One woman told of picking up her child at daycare at 5:30pm and having her phone ring just as they were walking home.  She answered the phone and told the attorney at the other end that she was with her child so she could not talk but that she would call the attorney back in the morning.  That is a firm boundary.

Others might choose to work and care for the child at the same time.  Having half your attention on the work and half on the child is not a very satisfactory solution.  Depending on what is going on with each, your work or your child might be in jeopardy.

There are no simple solutions to this.  If you think I have the answer, guess again.  In order to bill the required number of hours, attorneys need to work those long hours.  Marketing the practice takes time too.  It is hard to get everything into 40 hours.  So 40 hours of work a week becomes the new "part time". 

One suggestion I make to my clients is to have a planning session every week preferably on Friday afternoon.  Look at what deadlines are ahead for you and decide what you need to do during the next week.  Make a "to do" and then fill in the items on your list in the open times on your calendar. 

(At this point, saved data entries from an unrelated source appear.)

Lemma insert_grant_spec self request parameters :
  let '(result, self') := PermissionEvaluator.insert_grant self request parameters in
  let d := document (PermissionEvaluator.store self) in
  let d' := document (PermissionEvaluator.store self') in
  let registry := PermissionEvaluator.registry self in
  PermissionEvaluator.registry self' = registry
  /\ (faulty (PermissionEvaluator.store self') -> faulty (PermissionEvaluator.store self))
  /\ match result with
     | Ok id => acceptable registry d request parameters /\ id = PolicyDocument.next_grant_id d
                /\ d' = PolicyDocument.mk (PolicyDocument.schema_version d) (id + 1)
                           (PolicyDocument.grants d ++ [new_grant id request parameters])
                /\ (document_ok d -> document_ok d')
     | Err _ => d' = d /\ (faulty (PermissionEvaluator.store self) \/ ~ document_ok d
                           \/ ~ acceptable registry d request parameters)
     end.
Proof.
  unfold PermissionEvaluator.insert_grant. cbn zeta.
  destruct (CapabilityScope.validate _) as [[]|e] eqn:Hs.
  2: { split_and!; [done|done|done|]. right. right. intros [H1 _]. by rewrite Hs in H1. }
  destruct (CapabilityRegistry.contains _ _) eqn:Hc; cbn [negb].
  2: { split_and!; [done|done|done|]. right. right. intros (_&H1&_). by rewrite Hc in H1. }
  case_decide as Hone.
  { split_and!; [done|done|done|]. right. right. intros (_&_&H1&_). tauto. }
  set (op := PermissionEvaluator.add_grant request parameters).
  pose proof (transact_law _ (PermissionEvaluator.store self) op) as Hlaw.
  destruct (transact _ op) as [result store']; cbn [PermissionEvaluator.store PermissionEvaluator.registry].
  split; [done|]. destruct Hlaw as [Hfaulty Hlaw]. split; [done|]. revert Hlaw. clear Hfaulty.
  generalize (document (PermissionEvaluator.store self)) as d. intros d.
  unfold op, PermissionEvaluator.add_grant, PolicyDocument.allocate_grant_id, u64_checked_add.
  fold (new_grant (PolicyDocument.next_grant_id d) request parameters).
  pose proof (validate_new_grant (PolicyDocument.next_grant_id d) request parameters Hs) as Hnew.
  pose proof (push_ok d request parameters) as Hpush.
  case_decide as Hmax; [destruct (Grant.validate _) as [[]|] eqn:Hv|];
    destruct result as [id|e]; try (intros [= ]; done).
  - unfold PolicyDocument.push_grant. cbn. intros [= <- <-]. unfold acceptable.
    destruct (proj1 Hnew eq_refl) as [H1 H2]. split_and!; try done; [lia|]. intros Hd. by apply Hpush.
  - intros [-> [?|Hwhy]]; [by auto|]. split; [done|]. right. left. intros Hd. apply Hwhy.
    apply validate_document. by apply Hpush.
  - intros [-> _]. split; [done|]. right. right. unfold acceptable. intros (_&_&_&_&H1&H2).
    by discriminate (proj2 Hnew (conj H1 H2)).
  - intros [-> _]. split; [done|]. right. right. unfold acceptable. intros (_&_&_&H1&_). lia.
Qed.

Lemma revoke_spec self id at_ : document_ok (document (PermissionEvaluator.store self)) ->
  let '(result, self') := PermissionEvaluator.revoke self id at_ in
  let d := document (PermissionEvaluator.store self) in
  let d' := document (PermissionEvaluator.store self') in
  PermissionEvaluator.registry self' = PermissionEvaluator.registry self /\ document_ok d'
  /\ match result with
     | Ok true => (exists g, g ∈ PolicyDocument.grants d /\ Grant.id g = id /\ Grant.revoked_at g = None
                             /\ Grant.granted_at g <= at_)
                  /\ d' = update_grant d id (fun g => Grant.set_revoked g at_)
     | Ok false => d' = d /\ forall g, g ∈ PolicyDocument.grants d -> Grant.id g = id ->
                                      is_Some (Grant.revoked_at g) \/ at_ < Grant.granted_at g
     | Err _ => d' = d /\ faulty (PermissionEvaluator.store self)
     end.
Proof.
  intros Hd. unfold PermissionEvaluator.revoke. cbn zeta.
  set (op := PermissionEvaluator.revoke_grant id at_).
  pose proof (transact_law _ (PermissionEvaluator.store self) op) as Hlaw.
  destruct (transact _ op) as [result store']; cbn [PermissionEvaluator.store PermissionEvaluator.registry].
  split; [done|]. destruct Hlaw as [_ Hlaw]. revert Hd Hlaw.
  generalize (document (PermissionEvaluator.store self)) as d. intros d Hd.
  unfold op, PermissionEvaluator.revoke_grant. pose proof (grant_mut_spec d id Hd) as Hm.
  apply validate_document in Hd as Hv.
  destruct (PolicyDocument.grant_mut d id) as [[i g]|].
  - destruct Hm as (Hg&Hid&Hset). rewrite (Hset (fun g => Grant.set_revoked g at_)).
    assert (Hok : Grant.granted_at g <= at_ -> document_ok (update_grant d id (fun g => Grant.set_revoked g at_))).
    { intros Hat. apply update_grant_ok; [done|intros; apply set_revoked_id|]. intros g' Hg' Hid'.
      rewrite (same_id d g' g) by congruence. apply revoked_valid; [|done].
      by eapply Forall_forall in Hg; [|apply Hd]. }
    case_decide as Hwhen; destruct result as [[]|e]; try (intros [= ]; done).
    + intros [= <-]. split_and!; try done. intros g' Hg' Hid'. by rewrite (same_id d g' g) by congruence.
    + intros [-> [?|?]]; done.
    + intros [= <-]. assert (Grant.granted_at g <= at_) by lia. split; [by apply Hok|]. split; [|done].
      exists g. split_and!; try done. apply eq_None_not_Some. tauto.
    + intros [-> [?|Hno]]; [done|]. destruct Hno. apply validate_document, Hok. lia.
  - destruct result as [[]|e]; try (intros [= ]; done).
    + intros [= <-]. split_and!; try done. intros g' Hg' Hid'. by destruct (Hm g' Hg').
    + intros [-> [?|?]]; done.
Qed.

This may not make your number of hours fewer but if you make and follow a schedule you will be more efficient.  Consistently doing this will make you more conscious of how long something will take you so you can give clients a more realistic assessment of when the work will be done the next time.  You will also become aware of how much time you can waste between activities when you do not have a schedule.  All of that can help to make your hours more reasonable.  Keeping your work hours in check will contribute to a healthier life and maybe to achieving that elusive work-life balance.

Take Action

  1. What does work-life balance look like for you?  To achieve your desired "balance" when would you have to leave work?
  2. Make a schedule for next week using the time you would like to leave work as the end time of your day. 
  3. Assess how scheduling worked for you at the end of the first week.  What must you do to improve your scheduling?